→ **Required work**: Scan the records below for the line with "ring and the" and the line with "The dispatch and". Repeat those two lines and every line between them exactly, and nothing else.

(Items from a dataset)
(* ===== verification/Prelude.v ===== *)
(** * SC7 kernel verification

    SC7 is an operating-system kernel in C for RISC-V and LoongArch (an
    offspring of xv6): memory management, processes and threads, file
    descriptors over an ext4 library, pipes, futexes, signals and some 300
    system calls.  This library is a shallow embedding of its core services in
    Rocq with the theorems that make them correct.  The RISC-V configuration
    is modelled.

    ** Conventions

    A C function is a Rocq function in the error monad [res] of this file:
    [Ok] is a normal return, [Panic] a call of [panic] or a failed assertion,
    [Undef] an access through a null pointer or out of range, or an integer
    overflow that C leaves undefined, and [NoFuel] the end of a loop's
    iteration bound.  Every theorem that a call works states that it is [Ok],
    so loops that are given fuel are proved to stay below it: the fuel is the
    length of the list, string or range that is left (plus one for the test
    that ends the loop), 13 for the twelve orders of the buddy allocator and
    64 for the digits of a number.  Integers are [Z], with the wrap-around of
    the 32-bit and 64-bit types written out ([u32], [u64], [i32]).  State is
    passed explicitly; a lock that a function takes is part of its state, and
    taking it twice is a panic.  A function that sleeps is cut at the call
    that sleeps: the part before returns [Sleep] or is a step of its own, the
    part after is a [resume] function, and theorems about concurrent use
    quantify over all interleavings of these parts ([rtc] of a step relation).

    Of each component the file [XDefs] holds the definitions (data and
    operations, as in the C file), the files in between the invariant and the
    lemmas, and [XSpec] the theorems, each with a witness that applies it.

    ** Parts

    - Linked lists, kernel/fs/list.c: [CList] (operations on a heap of links
      with sentinels; a list is a doubly linked chain, [dll]), [CListSort]
      (merge sort: termination, sortedness, permutation).
    - Physical pages, kernel/pmem.c: [BuddyDefs] (bitmap, node array, free
      lists, splitting and merging, clean-up), [BuddyBits], [BuddyInv] (the
      invariant: every page is metadata, uncovered or in exactly one aligned
      block), [BuddyOps], [BuddyFree], [BuddyInit], [Pmem] (the interface
      [PageAllocator] with its laws, and the buddy allocator as an instance),
      [PmemSpec] (any sequence of calls keeps blocks disjoint and loses
      nothing; each operation's behaviour; round trip; errors).
    - Pipes, kernel/fs/pipe.c: [Ring] (a queue in a circular buffer with
      counters that wrap), [PipeDefs], [Pipe], [PipeSpec]; named pipes,
      kernel/fs/fifo.c: [FifoDefs], [Fifo], [FifoSpec].  The theorems: readers
      receive what writers sent, in order, under any interleaving; each call's
      outcomes; resizing; the table of names.
    - Futexes, kernel/futex.c: [FutexDefs], [Futex], [FutexSpec]: queue
      invariant, wake and requeue wake exactly the first waiters.
    - Strings, kernel/string.c: [CStringDefs], [CString], [CStringSpec], on a
      byte-addressed memory where a stray access is [Undef].
    - Page tables, kernel/vmem.c: [VMemDefs], [VMem], [VMemCopy], [VMemSpec],
      [VMemFree]: three-level tables in memory obtained from any
      [PageAllocator]; mapping, unmapping, copies between kernel and user
      memory, access checks, giving all tables back.
    - Slab caches, kernel/slab_common.c: [SlabDefs], [Slab], [SlabOps],
      [SlabSpec], on the buddy allocator.
    - Locks, kernel/spinlock.c, kernel/sleeplock.c, and sleep and wakeup of
      kernel/process.c: [LockDefs], [LockSpec]: mutual exclusion and no lost
      wake-up for every interleaving.
    - Formatted text, hsai/print.c: [PrintDefs], [Print], [PrintSpec]:
      [snprintf] against a reference meaning of formats, printing and scanning
      as inverse functions, the digit array of [printf].
    - Buffer cache, kernel/fs/bio.c: [BioDefs], [Bio] (the LRU ring),
      [BioInv], [BioSpec]: coherence with the disk for concurrent users, the
      replacement policy.
    - Path names, kernel/fs/inode.c: [PathDefs], [Path], [PathSpec]:
      normalisation and confinement to the root directory of a process.
    - Signals, kernel/signal.c with kill and tgkill of kernel/process.c, the
      cancellation functions of kernel/thread.c and the system calls kill and
      sigreturn: [SignalDefs], [Signal], [SignalSend], [SignalSpec]: a
      delivery saves the trap frame and the mask in user memory and enters the
      handler with the arguments the ABI asks for; nested deliveries are
      undone by as many returns; which signal is taken; who receives a kill.

    - Memory areas, kernel/vma.c, with [pagefault_handler] of
      hsai/hsai_trap.c, the loop of fork over the areas and the part of
      freeproc that gives the memory back, of kernel/process.c, and uvmalloc1
      and uvmdealloc of kernel/vmem.c: [VmaDefs] (the areas in memory, the search
      for a place, the first area of a process), [MmapDefs] (mmap, munmap,
      copy on write, segments of shared memory), [VmaForkDefs] (faults, fork,
      exit, brk).  A [struct vma] is a node in a page of its own; loads and
      stores through the links are performed, so that a pointer to a freed
      area is [Undef].  [VmaRing] (the ring as a list), [VmaInv] (the
      invariant of the ring, the page tables and the frames; unmapping),
      [VmaUnmap] (munmap), [VmaPages], [VmaMap] (mmap), [VmaFault] (faults and
      copy on write), [VmaView] (the bytes that a process sees, the invariant
      of an address space), [VmaCalls] (each call on an address space),
      [VmaExit] (the end of a process), [VmaSpec] (the theorems), [VmaRuns] and
      [VmaExitRuns] (a concrete machine).  The theorems:
      mmap, munmap and page faults refine an abstract address space, a list of
      areas with the bytes in them; what each call changes and that it changes
      nothing else; mapping and unmapping cancel out; copy on write keeps
      every byte and gives the page a frame of its own; a process that ends
      gives back its areas, its pages and its tables, nothing else and nothing
      twice, and leaves the address spaces of the others as they are.  They
      cover private anonymous mappings; shared mappings, mappings of files,
      fork and brk are defined but have no theorems.  The number of nodes bounds the
      walks along the ring, the number of pages the loops over a range.

    - Processes, kernel/process.c (fork, clone, exit, waitpid, waitid, kill,
      yield and the scheduler) with the timer interrupt of hsai/hsai_trap.c:
      [ProcDefs], [Proc] (the invariant of the process table), [ProcSpec],
      [ProcSafe], [ProcCalls].  The kernel code of a process is cut into
      sections at the points where another hart or an interrupt can intervene;
      a run is any sequence of sections on any harts.  The theorems: the table
      stays consistent; the wake-up of a waiting parent is never lost; every
      exit is collected at most once and keeps its code until then; which
      sections can panic or touch a freed slot; [exit] ends; the result of
      [waitpid].  A section that cannot run because another hart holds a lock
      gives [NoFuel] and is not part of a run.
    - Open files, kernel/fs/file.c (filealloc, filedup, fileclose, fdalloc,
      the pipe branches of fileread, filewrite and filepoll), pipealloc, the
      system calls openat, close, dup, dup3, fcntl, pipe2, read and write of
      kernel/syscall.c and the loops of fork and exit over the descriptors:
      [FileDefs]; [FileInv] (references and the invariant), [File] (how a
      section preserves it), [FileOps], [FileStep], [FilePipe], [FileFork]
      (the sections); [FileSpec], [FileCalls], [FileStream] (the theorems),
      [FileRuns] (their use on a concrete machine).  Processes of one thread
      interleave at the critical sections of [ftable.lock].  The theorems:
      reference counts are exact and no descriptor names a file that is
      closed; a pipe and each of its ends live exactly as long as a file for
      them; no call panics; end of file and broken pipe are reported exactly
      when the other end is closed in every process; [exit] closes everything
      and ends; what is written to a new pipe can be read.  The pages of pipes
      come from any [PageAllocator] with 2048 pages to give, two for each of
      at most 1024 pipes; the file system is the class [Vfs].

    Components meet in interfaces: pipes and page tables are proved against
    the class [PageAllocator] that [Pmem] instantiates; named pipes reuse the
    ring and the loops of pipes; the buffer cache uses the sleep locks;
    signal frames are written and read with the user copies of page tables;
    open files hold the pipes, close them through their own operations, and
    give back their pages; memory areas use any [PageAllocator] for nodes and
    frames, the page tables for their pages, and the files behind a mapping
    through the class [MapFiles];
    formatted text is tied to the string library by the round trip through
    [atoi].

    ** Not modelled

    The dispatch and argument decoding of the system calls (kernel/syscall.c);
    what fork and exit do to the threads of a process, and fork to its memory
    beyond the areas; reads and writes on files that are not pipes, the
    resizing of a pipe through fcntl and its file locks; the system calls on
    shared memory (shmget, shmat, shmdt, shmctl), mprotect, mremap and brk;
    program loading and sockets; the lwext4 library in kernel/fs/ext4*.c, which is third-party
    code, and the glue around it;
    the drivers, trap handling and start-up code, which work on device
    registers; the LoongArch variants; the user programs and their binary
    images.  Memory is sequentially consistent, and a user copy in a pipe
    operation is a parameter that says which bytes fault. *)

From Stdlib Require Export ZArith Lia String.
From stdpp Require Export prelude gmap list.

#[export] Set Warnings "-clear-no-such-hyp".
#[global] Open Scope Z_scope.

(** ** Outcomes of a C computation

    [Ok a] is a normal return, [Panic m] a call of [panic]/[assert] (which
    never returns in the kernel), [Undef] an access through a null pointer or
    outside an array, [NoFuel] the exhaustion of the iteration bound of a
    modelled loop. *)
Inductive res (A : Type) : Type :=
| Ok (a : A)
| Panic (m : string)
| Undef
| NoFuel.
Arguments Ok {A} a.
Arguments Panic {A} m.
Arguments Undef {A}.
Arguments NoFuel {A}.

Definition bind {A B} (m : res A) (k : A → res B) : res B :=
  match m with
  | Ok a => k a
  | Panic m => Panic m
  | Undef => Undef
  | NoFuel => NoFuel
  end.

Declare Scope c_scope.
Notation "'let*' x ':=' m 'in' k" := (bind m (fun x => k))
  (at level 10, x pattern, m at level 200, k at level 200,
   format "'[v' 'let*'  x  ':='  m  'in' '/' k ']'") : c_scope.
#[global] Open Scope c_scope.

Definition of_opt {A} (o : option A) : res A :=
  match o with Some a => Ok a | None => Undef end.

(** [assert(c, m)] and [ASSERT(c)] of include/kernel/print.h. *)
Definition assert_ (c : bool) (m : string) : res unit :=
  if c then Ok tt else Panic m.

(** The computation returns. *)
Definition is_Ok {A} (m : res A) : Prop := ∃ a, m = Ok a.

(** The result of a computation that returns, [d] otherwise. *)
Definition get {A} (d : A) (r : res A) : A := match r with Ok a => a | _ => d end.

Lemma get_Ok {A} (d x : A) r : r = Ok x → get d r = x.
Proof. by intros ->. Qed.

Section res_lemmas.
Context {A B : Type}.
Implicit Types (m : res A) (k : A → res B).

Lemma bind_Ok m k b : bind m k = Ok b ↔ ∃ a, m = Ok a ∧ k a = Ok b.
Proof.
  split; [|intros (a & -> & H); exact H].
  destruct m; cbn; intros H; try discriminate; eauto.
Qed.

Lemma bind_Ok_1 m k a : m = Ok a → bind m k = k a.
Proof. intros ->; reflexivity. Qed.

Lemma of_opt_Ok (o : option A) a : of_opt o = Ok a ↔ o = Some a.
Proof. destruct o; cbn; split; intros; simplify_eq; done. Qed.

Lemma Ok_pair_inj (a a' : A) (b b' : B) : Ok (a, b) = Ok (a', b') → a = a' ∧ b = b'.
Proof. by intros [= -> ->]. Qed.
End res_lemmas.

(** Runs the first bind of the goal with an equation for its first action. *)
Tactic Notation "step" uconstr(H) := rewrite (bind_Ok_1 _ _ _ H); cbn beta iota.

(** Breaks every hypothesis [bind m k = Ok b] into its steps. *)
Ltac inv_res :=
  repeat match goal with
  | H : bind _ _ = Ok _ |- _ =>
      let a := fresh "r" in let H1 := fresh "Hr" in
      apply bind_Ok in H; destruct H as (a & H1 & H)
  | H : of_opt _ = Ok _ |- _ => apply of_opt_Ok in H
  | H : Ok _ = Ok _ |- _ => injection H; clear H; intros; subst
  | H : Panic _ = Ok _ |- _ => discriminate H
  | H : Undef = Ok _ |- _ => discriminate H
  | H : NoFuel = Ok _ |- _ => discriminate H
  end.

(** ** Machine integers

    A C integer of w bits is a [Z]; [u64], [u32] and [i32] write the
    wrap-around out. *)
Definition u64 (z : Z) : Z := z mod 2 ^ 64.
Definition u32 (z : Z) : Z := z mod 2 ^ 32.
Definition i32 (z : Z) : Z := (z + 2 ^ 31) mod 2 ^ 32 - 2 ^ 31.
Definition u8 (z : Z) : Z := z mod 2 ^ 8.

(** A C truth value. *)
Definition truthy (z : Z) : bool := negb (z =? 0).

Lemma u64_small z : 0 ≤ z < 2 ^ 64 → u64 z = z.
Proof. apply Z.mod_small. Qed.
Lemma u32_small z : 0 ≤ z < 2 ^ 32 → u32 z = z.
Proof. apply Z.mod_small. Qed.
Lemma i32_small z : - 2 ^ 31 ≤ z < 2 ^ 31 → i32 z = z.
Proof. intros H. unfold i32. rewrite Z.mod_small; lia. Qed.
Lemma u64_range z : 0 ≤ u64 z < 2 ^ 64.
Proof. apply Z.mod_pos_bound. lia. Qed.
Lemma u32_range z : 0 ≤ u32 z < 2 ^ 32.
Proof. apply Z.mod_pos_bound. lia. Qed.

(** ** Counted loops

    [for_range lo hi body s] is
    [for (i = lo; i < hi; i++) s = body(i, s);]. *)
Fixpoint for_loop {S} (n : nat) (i : Z) (body : Z → S → res S) (s : S) : res S :=
  match n with
  | O => Ok s
  | Datatypes.S n' => let* s' := body i s in for_loop n' (i + 1) body s'
  end.

Definition for_range {S} (lo hi : Z) (body : Z → S → res S) (s : S) : res S :=
  for_loop (Z.to_nat (hi - lo)) lo body s.

(** Total correctness rule of a counted loop. *)
Lemma for_range_inv {S} (P : Z → S → Prop) lo hi body s :
  lo ≤ hi →
  P lo s →
  (∀ i s, lo ≤ i < hi → P i s → ∃ s', body i s = Ok s' ∧ P (i + 1) s') →
  ∃ s', for_range lo hi body s = Ok s' ∧ P hi s'.
Proof.
  intros Hle H0 Hstep. unfold for_range.
  remember (Z.to_nat (hi - lo)) as n eqn:Hn.
  assert (Hgen : ∀ n i s, i + Z.of_nat n = hi → lo ≤ i → P i s →
            ∃ s', for_loop n i body s = Ok s' ∧ P hi s').
  { clear -Hstep. induction n as [|n IH]; intros i s Hi Hlo HP; cbn.
    - exists s. split; [done|]. by replace hi with i by lia.
    - destruct (Hstep i s) as (s' & Hb & HP'); [lia|done|].
      rewrite Hb; cbn. apply IH; [lia|lia|done]. }
  apply Hgen; [lia|lia|done].
Qed.

(** A counted loop whose every step succeeds is a fold. *)
Lemma for_range_empty {S} lo hi body (s : S) :
  hi ≤ lo → for_range lo hi body s = Ok s.
Proof. intros H. unfold for_range. by replace (Z.to_nat (hi - lo)) with O by lia. Qed.

(** A loop splits at an index. *)
Lemma for_loop_app {S} n m i body (s : S) :
  for_loop (n + m) i body s = (let* s := for_loop n i body s in for_loop m (i + Z.of_nat n) body s).
Proof.
  revert i s; induction n as [|n IH]; intros i s; cbn [for_loop Nat.add bind].
  - by rewrite Z.add_0_r.
  - destruct (body i s); cbn [bind]; try done. rewrite IH.
    by replace (i + 1 + Z.of_nat n) with (i + Z.of_nat (Datatypes.S n)) by lia.
Qed.

Lemma for_range_split {S} lo mid hi body (s : S) :
  lo ≤ mid ≤ hi → for_range lo hi body s = (let* s := for_range lo mid body s in for_range mid hi body s).
Proof.
  intros H. unfold for_range. replace (Z.to_nat (hi - lo)) with (Z.to_nat (mid - lo) + Z.to_nat (hi - mid))%nat by lia.
  rewrite for_loop_app. by replace (lo + Z.of_nat (Z.to_nat (mid - lo))) with mid by lia.
Qed.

→ **Reply**:
    ring and the loops of pipes; the buffer cache uses the sleep locks;
    signal frames are written and read with the user copies of page tables;
    open files hold the pipes, close them through their own operations, and
    give back their pages; memory areas use any [PageAllocator] for nodes and
    frames, the page tables for their pages, and the files behind a mapping
    through the class [MapFiles];
    formatted text is tied to the string library by the round trip through
    [atoi].

    ** Not modelled

    The dispatch and argument decoding of the system calls (kernel/syscall.c);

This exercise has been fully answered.